# Problem [3]

Suppose $$G$$ is a graph on $$n$$ vertices containing no induced $$C_5$$. Is it true that $$G$$ must contain a clique or independent set of size $$n^{\epsilon}$$?
The same question was asked for any excluded subgraph -- $$C_5$$ is the smallest graph where the answer is unknown. Erdös and Hajnal [3] showed that this conjecture is true when $$C_5$$ is replaced by so-called very simple'' graphs. The very simple graphs are defined by containing the 1-vertex graph, and being closed under graph joins and disjoint unions.

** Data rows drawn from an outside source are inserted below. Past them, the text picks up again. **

(* ===== verification/MemEvAcceptor.v ===== *)
(** * An event-driven acceptor on the heap (src/evpaxos/evacceptor.c)

The node as a whole over the table of storage_mem.c: it keeps its configuration
until it is freed, answers through the connections its receiver has accepted,
and sends records straight from the table. *)

From S2P Require Import Prelude Heap Carray Messages Config Storage StorageMem Acceptor Storages Net.
From S2P Require Import EvAcceptor Memory MemCarray MemQueue MemConns MemConfig MemAcceptor.
#[local] Open Scope Z_scope.
Import TcpReceiver.

(** ** Handlers *)

(** [sendbuf_add_*(bev, m)] *)
Definition c_send (bev : loc) (m : message) : cmdb sends :=
  read_as as_bev bev ;; mret [(Zpos bev, m)].

Definition c_handle_prepare_req (a from : loc) (pr : prepare_req) : cmdb sends :=
  s ← read_as as_evacceptor a;
  st ← pureC (deref (cea_state s));
  rec ← c_acceptor_receive_prepare st pr;
  r ← read_as as_record rec;
  c_send from (MPrepareAck (prepare_ack_of r)).

Definition c_handle_accept_req (a from : loc) (ar : accept_req) : cmdb sends :=
  s ← read_as as_evacceptor a;
  rcv ← pureC (deref (cea_receiver s));
  conns ← read_as as_receiver rcv;
  st ← pureC (deref (cea_state s));
  rec ← c_acceptor_receive_accept st ar;
  r ← read_as as_record rec;
  if ar_ballot ar =? aa_ballot r then
    n ← c_carray_count (ctr_bevs conns);
    c_send_each n (λ i, x ← c_carray_at (ctr_bevs conns) i; pureC (deref x)) (MAcceptAck r)
  else c_send from (MAcceptAck r).

Definition c_handle_repeat_req (a from : loc) (iid : Z) : cmdb sends :=
  s ← read_as as_evacceptor a;
  st ← pureC (deref (cea_state s));
  rec ← c_acceptor_receive_repeat st iid;
  match rec with
  | Some x => r ← read_as as_record x; c_send from (MAcceptAck r)
  | None => mret []
  end.

(** [handle_req], for a message that was decoded. *)
Definition c_handle_request (a from : loc) (m : message) : cmdb sends :=
  match m with
  | MPrepareReq pr => c_handle_prepare_req a from pr
  | MAcceptReq ar => c_handle_accept_req a from ar
  | MRepeatReq iid => c_handle_repeat_req a from iid
  | _ => mret []
  end.

(** ** The start and the end of a node *)

(** [c] is the configuration that was read; [storage_open] of storage_mem.c does
not return without a storage. *)
Definition c_evacceptor_init_conf (c : loc) (id : Z) (bound : bool) (junk : nat → acceptor_record)
    : cmdb (option loc) :=
  a ← alloc (BEvAcceptor (CEvAcceptor 0 c None None));
  s ← read_as as_config c;
  if (id <? 0) || (ccf_acceptors_count s <=? id) then mret None
  else
    addr ← pureC (arr_get (ccf_acceptors s) id);
    r ← c_tcp_receiver_new (Address "" (cad_port addr)) bound;
    st ← c_acceptor_new id junk;
    write a (BEvAcceptor (CEvAcceptor id c (Some r) (Some st))) ;;
    mret (Some a).
(** ** Restarting a proposer *)

(** C36: a proposer must not be restarted under its id.  For every id and every two
values: a proposer has its first value requested at ballot 10 + id of instance
1, on the promises of a majority of acceptors; started again under the same id,
with another value, it gets the same promises and requests that value in the
same instance at the same ballot.  The acceptors vote for both requests, the old
one arriving late, and two learners, each given the votes of that majority,
deliver the two values for instance 1. *)
Theorem proposer_restart_unsafe cfg n id v1 v2 ids now1 junk1 now2 junk2 mem_junk :
  1 ≤ n ≤ INT_MAX → paxos_quorum n ≤ 127 → ids ≡ₚ seqZ 0 (paxos_quorum n) →
  0 < learner_instances cfg ≤ INT_MAX → learner_catch_up cfg ≠ 0 →
  0 ≤ id < MAX_N_OF_PROPOSERS → mem_fits v1 = true → mem_fits v2 = true →
  let b := MAX_N_OF_PROPOSERS + id in
  ∃ nodes1 nodes2 nodes3 nodes4 votes2 votes1 a2 a1,
    first_request n now1 junk1 id v1 (mem_nodes ids mem_junk) = Ret (nodes1, AcceptReq 1 b v1) ∧
    first_request n now2 junk2 id v2 nodes1 = Ret (nodes2, AcceptReq 1 b v2) ∧
    broadcast nodes2 (RAccept (AcceptReq 1 b v2)) = Ret (nodes3, votes2) ∧
    broadcast nodes3 (RAccept (AcceptReq 1 b v1)) = Ret (nodes4, votes1) ∧
    first_delivery cfg n votes2 = Ret (Some a2) ∧ aa_iid a2 = 1 ∧ aa_value a2 = v2 ∧
    first_delivery cfg n votes1 = Ret (Some a1) ∧ aa_iid a1 = 1 ∧ aa_value a1 = v1.
Proof.
  intros Hn Hq Hids Hw Hcu Hid Hv1 Hv2 b. pose proof (first_ballot_u32 id Hid : is_u32 b) as Hb.
  destruct (nodes_promise ids b mem_junk Hb) as (nodes1 & E1 & F1).
  destruct (nodes_answer ids (RPrepare (PrepareReq 1 b)) (λ a, AcceptAck a 1 b 0 0 []) (λ a, AcceptAck a 1 b 0 0 []) nodes1
    (prepare_window b Hb) eq_refl) as (nodes2 & E2 & F2); [|exact F1|].
  { intros a _. simpl. unfold spec_prepare. simpl. rewrite lookup_singleton_eq. simpl. by rewrite Z.leb_refl. }
  destruct (nodes_vote ids b v2 (λ a, AcceptAck a 1 b 0 0 []) nodes2 Hb Hv2) as (nodes3 & E3 & F3); [simpl; lia|exact F2|].
  destruct (nodes_vote ids b v1 (accepted_by 1 b v2) nodes3 Hb Hv1) as (nodes4 & E4 & F4); [simpl; lia|exact F3|].
  destruct (first_delivery_ok cfg n ids Hn Hids Hw Hcu b v2) as (a2 & D2 & I2 & V2).
  destruct (first_delivery_ok cfg n ids Hn Hids Hw Hcu b v1) as (a1 & D1 & I1 & V1).
  exists nodes1, nodes2, nodes3, nodes4. eexists _, _, a2, a1.
  split; [by eapply first_request_ok|]. split; [by eapply first_request_ok|].
  split; [exact E3|]. split; [exact E4|]. done.
Qed.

In particular, if we replace $$C_5$$ by $$C_4$$, which is very simple, Gyárfás [4] showed that $$\epsilon$$ is between $$1/3$$ and $$3/7$$.

Erdös and Hajnal [3] also noted that $$P_4$$-free graphs, being perfect, have cliques or independent sets of size $$n^{1/2}$$. Likewise, the same holds for graphs containing neither induced odd cycles nor odd cycle complements of length at least 5, from the Strong Perfect Graph Theorem

Alon, Pach, and Solymosi [1] showed that, if $$G$$ and $$H$$ have the property that $$G$$-free and $$H$$-free graphs have cliques or independent sets of size $$n^{\epsilon}$$, then so does any graph formed by replacing a vertex $$v$$ of $$G$$ with a copy of $$H$$ (and connecting each vertex of $$H$$ to the neighbors of $$v$$ in $$G$$).

Chudnovsky and Safra showed that the bull graph also has this property.